А вообще есть неприятные аспекты. Вот три недели назад ребята пожаловались мне, что они не могут заказать себе продуктов в ларьке, потому что когда ларек приходит с бланками заявлений, — они на процессах, а когда они приезжают, то не приходит ларек. Какой-то целый полковник, незнакомый мне, а может, подполковник, все это записал и пообещал, что по всем камерам болотников ларек пройдет в понедельник. Вчера приходим, спрашиваю Полиховича: пришел ларек? Он говорит — нет, месяца три уже не видел его. Прошло, повторюсь, три недели. А зачем, спрашивается, обещал? Руководитель: может, у тебя на счету денег нет? Полихович: денег у меня полно. Целая зарплата. У меня ларька нет. И ни у кого.

Руководитель говорит: сам разберусь с этим. Но я еще прошу если не разобраться, то поговорить с тем человеком, который уже разбирался три недели назад. Как-то не слишком красиво. А потом — ну за болотников хоть мы просим, а вот люди, за которых мы не просим, когда у них процессы начинаются, — вообще лишаются, что ли, продуктов? Несмотря на все свои заявления? Вот тут что-то надо менять...

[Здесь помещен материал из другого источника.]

Lemma emissions_faithful_witness :
  snap_version <$> emitted toy_started = [1] ∧ alternating (emitted toy_started).
Proof.
  split; [vm_compute; reflexivity|].
  apply (emissions_faithful (L:=ToySql) _ _ toy_started_reachable).
Defined.

Lemma poll_converges_witness :
  ∃ s', wrun (L:=ToySql) (reload TPoll) toy_started = Some s' ∧ current (L:=ToySql) s'.
Proof.
  destruct (poll_converges (L:=ToySql) _ _ toy_started_reachable) as (s' & H & Hc & _).
  - intros t. by destruct t; vm_compute.
  - vm_compute. reflexivity.
  - vm_compute. reflexivity.
  - by exists s'.
Defined.

Lemma overlapping_write_never_seen_witness :
  let d := versioned_toy 0 true in
  let drop_s := subscription_delete (L:=ToySql) "s" in
  let drop_t := subscription_delete (L:=ToySql) "t" in
  let d1 := tx_commit 1 drop_t d in
  let s := mkWatcher d1 (Some 1) (λ _, Idle) true false [] [load_snapshot (L:=ToySql) d1] in
  ∃ s', wrun (L:=ToySql) (Commit (tx_commit 1 drop_s d1) :: concat (reload <$> [TPoll; TSub])) s
      = Some s' ∧
    emitted s' = [load_snapshot (L:=ToySql) d1] ∧
    db_subscriptions (cw_db s') !! "s" = None.
Proof.
  cbn zeta.
  destruct (overlapping_write_never_seen (L:=ToySql) (versioned_toy 0 true)
    (subscription_delete (L:=ToySql) "t") (subscription_delete (L:=ToySql) "s")
    (mkWatcher (tx_commit 1 (subscription_delete (L:=ToySql) "t") (versioned_toy 0 true)) (Some 1)
       (λ _, Idle) true false []
       [load_snapshot (L:=ToySql)
          (tx_commit 1 (subscription_delete (L:=ToySql) "t") (versioned_toy 0 true))])
    [TPoll; TSub] eq_refl eq_refl (λ _, eq_refl) eq_refl ltac:(by repeat constructor))
    as (s' & H & Hdb & Hem).
  exists s'. split_and!; [exact H|exact Hem|]. rewrite Hdb. vm_compute. reflexivity.
Defined.

(** ** The replay watcher

    [RedisBus.subscribe] yields the messages of its channel that carry data, decoded; the
    stream is what [listen] and [json.loads] produce.  [_run] hands each message over; an exception of
    the stream itself ends it. *)
Section replay_watcher.
Context {W : Type} (on_replay : pyval → M W unit).

(** [type == "message"] or another notification *)
Inductive pubsub_item := Message (data : result pyval) | Other.

Fixpoint subscribe (items : list pubsub_item) : list (result pyval) :=
  match items with
  | [] => []
  | Other :: t => subscribe t
  | Message (Ok v) :: t => Ok v :: subscribe t
  | Message (Err e) :: _ => [Err e]
  end.

Fixpoint replay_watcher_run (stream : list (result pyval)) : M W unit :=
  match stream with
  | [] => mret tt
  | Err e :: _ => mthrow e
  | Ok msg :: t => mcatch (on_replay msg) (λ _, mret tt) ;;* replay_watcher_run t
  end.

(** The messages handed over *)
Fixpoint messages (items : list pubsub_item) : list pyval :=
  match items with
  | [] => []
  | Other :: t => messages t
  | Message (Ok v) :: t => v :: messages t
  | Message (Err _) :: _ => []
  end.

Lemma replay_watcher_step msg t w :
  replay_watcher_run (Ok msg :: t) w = replay_watcher_run t (on_replay msg w).2.
Proof. simpl. unfold mbind, mcatch, mret. by destruct (on_replay msg w) as [[[]|e] w1]. Qed.

(** Every replay request received is handed over once, in order, whatever the callback
    raises; only an undecodable message or a lost connection ends the watcher. *)
Lemma replay_requests_all_handed items w :
  let '(r, w') := replay_watcher_run (subscribe items) w in
  w' = foldl (λ w msg, (on_replay msg w).2) w (messages items) ∧
  (r = Ok tt ∨ ∃ e, Message (Err e) ∈ items ∧ r = Err e).
Proof.
  revert w. induction items as [|[[v|e]|] items IH]; intros w; cbn [subscribe messages].
  - split; [done|by left].
  - rewrite replay_watcher_step. specialize (IH (on_replay v w).2).
    destruct (replay_watcher_run _ _) as [r w'].
    destruct IH as [-> [->|(e' & Hin & ->)]]; split; [done|by left|done|right].
    exists e'. split; [by right|done].
  - split; [done|]. right. exists e. split; [left|done].
  - specialize (IH w). destruct (replay_watcher_run _ w) as [r w'].
    destruct IH as [-> [->|(e' & Hin & ->)]]; split; [done|by left|done|right].
    exists e'. split; [by right|done].
Qed.
End replay_watcher.
(** ** A concrete library for the witnesses

    The "hashes" are the signature's bytes as a little-endian number, padded or cut
    to length; the decoder reads 32-byte big-endian words. *)
Module ToyLib.
Definition pack (n : nat) (s : string) : list byte :=
  le_pack n (le_unpack (String.list_byte_of_string s) mod 256 ^ Z.of_nat n).

Definition decode_word (t : string) (w : list byte) : pyval :=
  if String.eqb t "address" then PStr ("0x" +:+ bytes_hex (drop 12 w))
  else PInt (le_unpack (reverse w)).

Fixpoint decode_words (types : list string) (raw : list byte) : result (list pyval) :=
  match types with
  | [] => Ok []
  | t :: ts =>
      if Nat.ltb (length raw) 32 then Err (OtherError "DecodingError" "insufficient data")
      else let? vs := decode_words ts (drop 32 raw) in Ok (decode_word t (take 32 raw) :: vs)
  end.

Definition lib : AbiLib := {|
  event_signature_to_log_topic := pack 32;
  function_signature_to_4byte_selector := pack 4;
  eth_abi_decode := decode_words;
  sha256 l := le_pack 32 (le_unpack l mod 256 ^ 32);
  json_dumps_sorted v := match v with PDict _ => "{}" | PList _ => "[]" | _ => "null" end;
  construct_parse c l := Ok [("x", PInt (le_unpack l))];
  b58encode := bytes_hex;
  b58decode s := match bytes_fromhex s with Some l => Ok l
                 | None => Err (ValueError "Invalid character") end;
|}.
(* ===== verification/Pipeline.v ===== *)
(** * Parsers and parser pipelines (core/parser/base.py, core/parser/pipeline.py)

    A parser is a generator: it yields events and may raise after some of them.
    [gen R A] is the run of a generator over a shared object of type [R] (the ABI
    registry): the values it yields, the exception that ended it if any, and the
    object it leaves. *)
From S2P Require Import Prelude PyStr PyVal Types AbiLookup.

Definition gen (R A : Type) : Type := R → (list A * option exn) * R.

Section gen.
Context {R A : Type}.
Implicit Types g : gen R A.

Definition gnil : gen R A := λ r, (([], None), r).

(** [yield] the values of a list *)
Definition gyield (l : list A) : gen R A := λ r, ((l, None), r).

(** [x = m(); if x is not None: yield x] *)
Definition gyield_opt (m : M R (option A)) : gen R A := λ r,
  match m r with
  | (Ok o, r') => ((option_list o, None), r')
  | (Err e, r') => (([], Some e), r')
  end.

Definition gapp (g1 g2 : gen R A) : gen R A := λ r,
  match g1 r with
  | ((l, Some e), r') => ((l, Some e), r')
  | ((l, None), r') => let '((l', e), r'') := g2 r' in ((l ++ l', e), r'')
  end.

(** [try: yield from g except Exception: log] *)
Definition gtry (g : gen R A) : gen R A := λ r, let '((l, _), r') := g r in ((l, None), r').
End gen.

(** [for x in l: yield from f(x)] *)
Section gfor.
Context {R A X : Type} (f : X → gen R A).
Fixpoint gfor (l : list X) : gen R A :=
  match l with
  | [] => gnil
  | x :: t => gapp (f x) (gfor t)
  end.
End gfor.

Lemma gfor_app {R A X} (f : X → gen R A) l1 l2 r :
  gfor f (l1 ++ l2) r = gapp (gfor f l1) (gfor f l2) r.
Proof.
  revert r. induction l1 as [|x l1 IH]; intros r; cbn [gfor app].
  { unfold gapp, gnil. by destruct (gfor f l2 r) as [[] ?]. }
  unfold gapp. destruct (f x r) as [[l [e|]] r1]; [done|]. rewrite IH. unfold gapp.
  destruct (gfor f l1 r1) as [[l' [e'|]] r2]; [done|].
  destruct (gfor f l2 r2) as [[l'' e''] r3]. by rewrite app_assoc.
Qed.

(** [EvmParserPipeline.run], [SolanaParserPipeline.run] *)
Definition pipeline_run {R B A} (parsers : list (B → gen R A)) (block : B) : gen R A :=
  gfor (λ p, gtry (p block)) parsers.

(** ** Stability: a generator whose events depend on the answers of the lookup
    service alone, and which changes none of them *)
Section stable.
Context `{AbiLookup R} {A : Type} (inv : R → Prop).

Definition stable_gen (g : gen R A) : Prop := ∀ r, inv r →
  inv (g r).2 ∧ same_answers r (g r).2 ∧
  ∀ r', inv r' → same_answers r r' → (g r').1 = (g r).1.

Definition stable_m {B} (m : M R B) : Prop := ∀ r, inv r →
  inv (m r).2 ∧ same_answers r (m r).2 ∧
  ∀ r', inv r' → same_answers r r' → (m r').1 = (m r).1.

Lemma stable_gyield l : stable_gen (gyield l).
Proof. by intros r Hr. Qed.

Lemma stable_gnil : stable_gen gnil.
Proof. by intros r Hr. Qed.

Lemma stable_gyield_opt m : stable_m m → stable_gen (gyield_opt m).
Proof.
  intros Hm r Hr. destruct (Hm r Hr) as (Hi&Hs&Hd). unfold gyield_opt.
  destruct (m r) as [[o|e] r1]; simpl in *; split_and!; try done; intros r' Hr' Hrr';
    specialize (Hd r' Hr' Hrr'); by destruct (m r') as [[o'|e'] r1']; simplify_eq/=.
Qed.

Lemma stable_gapp g1 g2 : stable_gen g1 → stable_gen g2 → stable_gen (gapp g1 g2).
Proof.
  intros H1 H2 r Hr. destruct (H1 r Hr) as (Hi&Hs&Hd). unfold gapp.
  destruct (g1 r) as [[l [e|]] r1] eqn:E1; simpl in *.
  - split_and!; [done..|]. intros r' Hr' Hrr'. specialize (Hd r' Hr' Hrr').
    destruct (g1 r') as [[l' e'] r1']. by simplify_eq/=.
  - destruct (H2 r1 Hi) as (Hi2&Hs2&Hd2). destruct (g2 r1) as [[l2 e2] r2] eqn:E2; simpl in *.
    split_and!; [done|by etrans|]. intros r' Hr' Hrr'. specialize (Hd r' Hr' Hrr').
    destruct (H1 r' Hr') as (Hi1'&Hs1'&_). destruct (g1 r') as [[l' e'] r1']. simplify_eq/=.
    assert (same_answers r1 r1') as H11 by (etrans; [symmetry; exact Hs|]; by etrans).
    specialize (Hd2 r1' Hi1' H11). destruct (g2 r1') as [[l2' e2'] r2']. by simplify_eq/=.
Qed.

Lemma stable_gfor {X} (l : list X) f : (∀ x, stable_gen (f x)) → stable_gen (gfor f l).
Proof.
  intros Hf. induction l as [|x l IH]; [apply stable_gnil|]. by apply stable_gapp.
Qed.

Lemma stable_gtry g : stable_gen g → stable_gen (gtry g).
Proof.
  intros Hg r Hr. destruct (Hg r Hr) as (Hi&Hs&Hd). unfold gtry.
  destruct (g r) as [[l e] r1]; simpl in *. split_and!; [done..|]. intros r' Hr' Hrr'.
  specialize (Hd r' Hr' Hrr'). by destruct (g r') as [[l' e'] r1']; simplify_eq/=.
Qed.

Lemma stable_pipeline {B} (parsers : list (B → gen R A)) block :
  (∀ p, p ∈ parsers → stable_gen (p block)) → stable_gen (pipeline_run parsers block).
Proof.
  unfold pipeline_run. induction parsers as [|p ps IH]; intros Hps; [apply stable_gnil|].
  apply stable_gapp; [apply stable_gtry, Hps; left|]. apply IH. intros q Hq. apply Hps. by right.
Qed.

(** The events of a loop over stable generators that do not raise. *)
Lemma gfor_events {X} (l : list X) (f : X → gen R A) r :
  inv r → (∀ x, stable_gen (f x)) → (∀ x, x ∈ l → (f x r).1.2 = None) →
  (gfor f l r).1 = (l ≫= λ x, (f x r).1.1, None).
Proof.
  intros Hr Hf. revert r Hr. induction l as [|x l IH]; intros r Hr Hne; [done|].
  pose proof (Hne x ltac:(left)) as Hx. destruct (Hf x r Hr) as (Hi&Hs&_).
  cbn [gfor]. unfold gapp. rewrite bind_cons.
  destruct (f x r) as [[lx ex] r1]; simpl in *. subst ex.
  assert (∀ y, y ∈ l → (f y r1).1 = (f y r).1) as Hsame.
  { intros y Hy. destruct (Hf y r Hr) as (_&_&Hd). by apply Hd. }
  specialize (IH r1 Hi). destruct (gfor f l r1) as [[l' e'] r2]. simpl in *.
  specialize (IH ltac:(intros y Hy; rewrite Hsame by done; apply Hne; by right)).
  simplify_eq. f_equal. f_equal. clear -Hsame. induction l as [|y l IH]; [done|]. rewrite !bind_cons.
  rewrite (Hsame y) by left. f_equal. apply IH. intros z Hz. apply Hsame. by right.
Qed.

(** What a pipeline yields. *)
Lemma pipeline_run_events {B} (parsers : list (B → gen R A)) block r :
  inv r → (∀ p, p ∈ parsers → stable_gen (p block)) →
  (pipeline_run parsers block r).1 = (parsers ≫= λ p, (p block r).1.1, None).
Proof.
  intros Hr Hps. unfold pipeline_run. revert r Hr.
  induction parsers as [|p ps IH]; intros r Hr; [done|].
  assert (stable_gen (p block)) as Hp by (apply Hps; left).
  destruct (Hp r Hr) as (Hi&Hs&_). cbn [gfor]. unfold gapp, gtry at 1. rewrite bind_cons.
  destruct (p block r) as [[l e] r1]; simpl in *.
  assert (∀ q, q ∈ ps → (q block r1).1 = (q block r).1) as Hsame.
  { intros q Hq. destruct (Hps q ltac:(by right) r Hr) as (_&_&Hd). by apply Hd. }
  specialize (IH (λ q Hq, Hps q (list_elem_of_further _ _ _ Hq)) r1 Hi).
  destruct (gfor _ ps r1) as [[l' e'] r2]. simpl in *. simplify_eq.
  f_equal. f_equal. clear -Hsame. induction ps as [|q ps IH]; [done|]. rewrite !bind_cons.
  rewrite (Hsame q) by left. f_equal. apply IH. intros z Hz. apply Hsame. by right.
Qed.
End stable.

(** The lookups themselves are stable. *)
Section stable_lookups.
Context `{AbiLookupLaws R}.

Lemma stable_of_keeps {B} (m : M R B) :
  keeps_answers al_inv m →
  (∀ r r', same_answers r r' → (m r).1 = (m r').1) → stable_m al_inv m.
Proof.
  intros Hk Hd r Hr. destruct (Hk r Hr) as [Hi Hs]. split_and!; [done..|].
  intros r' _ Hrr'. symmetry. by apply Hd.
Qed.

Lemma stable_al_event t : stable_m al_inv (al_event t).
Proof. apply stable_of_keeps; [apply al_event_keeps|]. intros r r' Hs. apply Hs. Qed.
Lemma stable_al_call s : stable_m al_inv (al_call s).
Proof. apply stable_of_keeps; [apply al_call_keeps|]. intros r r' Hs. apply Hs. Qed.
Lemma stable_al_idl_event p d : stable_m al_inv (al_idl_event p d).
Proof. apply stable_of_keeps; [apply al_idl_event_keeps|]. intros r r' Hs. apply Hs. Qed.
Lemma stable_al_idl_call p d : stable_m al_inv (al_idl_call p d).
Proof. apply stable_of_keeps; [apply al_idl_call_keeps|]. intros r r' Hs. apply Hs. Qed.

Lemma stable_mret {B} (b : B) : stable_m al_inv (mret b).
Proof. by intros r Hr. Qed.

Lemma stable_mlift {B} (b : result B) : stable_m al_inv (mlift b).
Proof. by intros r Hr. Qed.

Lemma stable_mthrow {B} e : stable_m al_inv (mthrow (A:=B) e).
Proof. by intros r Hr. Qed.

Lemma stable_mbind {B C} (m : M R B) (k : B → M R C) :
  stable_m al_inv m → (∀ b, stable_m al_inv (k b)) → stable_m al_inv (mbind m k).
Proof.
  intros Hm Hk r Hr. destruct (Hm r Hr) as (Hi&Hs&Hd). unfold mbind.
  destruct (m r) as [[b|e] r1] eqn:E; simpl in *.
  - destruct (Hk b r1 Hi) as (Hi2&Hs2&Hd2). split_and!; [done|by etrans|].
    intros r' Hr' Hrr'. specialize (Hd r' Hr' Hrr'). destruct (Hm r' Hr') as (Hi'&Hs'&_).
    destruct (m r') as [o' r1']. simplify_eq/=. apply Hd2; [done|].
    etrans; [symmetry; exact Hs|]. by etrans.
  - split_and!; [done..|]. intros r' Hr' Hrr'. specialize (Hd r' Hr' Hrr').
    destruct (m r') as [o' r1']. by simplify_eq/=.
Qed.
End stable_lookups.

Create HintDb stable discriminated.
#[export] Hint Resolve stable_gyield stable_gnil stable_gyield_opt stable_gapp stable_gfor
  stable_gtry stable_al_event stable_al_call stable_al_idl_event stable_al_idl_call
  stable_mret stable_mlift stable_mthrow stable_mbind : stable.

(** Case analysis on every branch of a handler, closed by the database *)
Ltac solve_stable :=
  repeat first
    [ progress intros
    | solve [eauto 3 with stable]
    | apply stable_mbind
    | match goal with |- stable_m _ (match ?x with _ => _ end) => destruct x end ].
Definition halt_cleanup : M (Background * W) unit :=
  let* b := mgets fst in
  match bg_cleanup b with
  | None => mret tt
  | Some t => lift_world (cancel_await t) ;;* put_object (mkBackground None (bg_config b) (bg_replay b))
  end.
Definition halt_config : M (Background * W) unit := λ '(b, w),
  match bg_config b with
  | None => (Ok tt, (b, w))
  | Some c => let '(r, (c', w')) := config_stop (c, w) in
              (r, (mkBackground (bg_cleanup b) (Some c') (bg_replay b), w'))
  end.
Definition halt_replay : M (Background * W) unit := λ '(b, w),
  match bg_replay b with
  | None => (Ok tt, (b, w))
  | Some t => let '(r, (t', w')) := replay_stop (t, w) in
              (r, (mkBackground (bg_cleanup b) (bg_config b) (Some t'), w'))
  end.
Definition halt : M (Background * W) unit := halt_cleanup ;;* halt_config ;;* halt_replay.

(** ** Adapters *)

(** [EvmAdapter.disconnect]: the providers of the pool's handles, each exception suppressed *)
Definition evm_disconnect {H} (provider_disconnect : H → M W unit) : M (option (EndpointPool H) * W) unit :=
  let* pool := mgets fst in
  match pool with
  | None => mret tt
  | Some p =>
      mfor (pool_handles p) (λ h, mcatch (lift_world (provider_disconnect h)) (λ _, mret tt)) ;;*
      put_object None
  end.

(** [SolanaAdapter]: one HTTP client, and a pool whose handles are the URLs *)
Record SolanaConn := mkSolanaConn { sn_client : option nat; sn_pool : option (EndpointPool string) }.

Definition solana_connect (urls : list string) (failure_threshold cooldown : Z) (new_client : W → nat * W)
    : M (SolanaConn * W) unit :=
  let* c := lift_world (λ w, let '(c, w') := new_client w in (Ok c, w')) in
  let* s := mgets fst in
  put_object (mkSolanaConn (Some c) (sn_pool s)) ;;*
  let* p := mlift (pool_init urls failure_threshold cooldown) in
  put_object (mkSolanaConn (Some c) (Some p)).

Definition solana_disconnect : M (SolanaConn * W) unit :=
  let* s := mgets fst in
  match sn_client s with
  | None => put_object (mkSolanaConn None None)
  | Some c => lift_world (pf_aclose c) ;;* put_object (mkSolanaConn None None)
  end.

(** ** What is open and what runs *)

(** A closed handle is no longer open; one whose closing raises still is.  A task that is cancelled and
    awaited has ended, however it ended. *)
Record platform_laws (opened tasks : W → gset nat) : Prop := {
  pl_create_engine url w : let '(h, w') := pf_create_engine url w in
    (h ∉ opened w) ∧ opened w' = {[h]} ∪ opened w ∧ tasks w' = tasks w;
  pl_from_url url w : let '(h, w') := pf_from_url url w in
    (h ∉ opened w) ∧ opened w' = {[h]} ∪ opened w ∧ tasks w' = tasks w;
  pl_dispose h w : (let '(r, w') := pf_dispose h w in
    opened w' = (if is_ok r then opened w ∖ {[h]} else opened w) ∧ tasks w' = tasks w);
  pl_aclose h w : (let '(r, w') := pf_aclose h w in
    opened w' = (if is_ok r then opened w ∖ {[h]} else opened w) ∧ tasks w' = tasks w);
  pl_ping h w : opened (pf_ping h w).2 = opened w ∧ tasks (pf_ping h w).2 = tasks w;
  pl_select_1 h w : opened (pf_select_1 h w).2 = opened w ∧ tasks (pf_select_1 h w).2 = tasks w;
  pl_cancel t w : opened (pf_cancel t w).2 = opened w ∧ tasks (pf_cancel t w).2 = tasks w ∖ {[t]};
}.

Еще более неприятный аспект — ситуация с конвоем вот в этом новом Никулинском суде, куда ребят сейчас перевели. Жалуются все: на побои, на хамство, на издевательства. Кто-то считает возможным, что это все специально запланировано в отношении болотников. Но большинство полагает, что это — обычный стиль обращения с заключенными конвоя, который проявляет себя непрофессионально, столкнувшись с резонансным делом и не зная, что с этим делать. Есть вот эта унизительная и отвратительная сама по себе процедура обыска, когда тебе надо в коридоре раздеться догола и приседать на глазах у всех. Так много где. Но обычно хоть говорят: присядь три раза, все, вставай. А конвойные куражатся: давай 20. Или: приседай, пока мы не скажем "хватит".  Какой-то мат, какие-то шуточки, какое-то "ты заключенный, а не человек". Что-то с этим надо делать.

Володя Акименков говорит: при нашем появлении они выстраиваются в почетный караул вдоль коридора, начинают поигрывать дубинками, щелкать электрошокерами и вообще вести себя неадекватно. Почесть такая нам особая. Но зато когда идешь сквозь этот строй, начинаешь ощущать, насколько сильней ты сам. Чем они.

Ну, перевозка эта — три часа, через Мосгорсуд, потом еще столько же — обратно. Но радует, что судят в том же суде, где судили нацбольскую молодежь. Я не поняла, что тут радостного — преемственность? Но Владимиру приятно.

Ситуация была такая: Володя в конвойке забыл, в каком стакане сидит, и что-то замешкался. Конвойный его провожает, вдруг его коллега начинает орать. Акименков сказал, что не любит, когда на него орут. И тотчас получил подзатыльник от кинолога. Не больно, но по-человечески обидно. Да это ж не только у Владимира в конвойке возникла эта ситуация...

В целом все живы, достаточно бодры, привет всем передают. А с конвоем что-то надо решать.

Кстати, нет ли среди нас благотворителей? В Бутырку очень нужны холодильники и телевизоры. Новые. Хоть немного.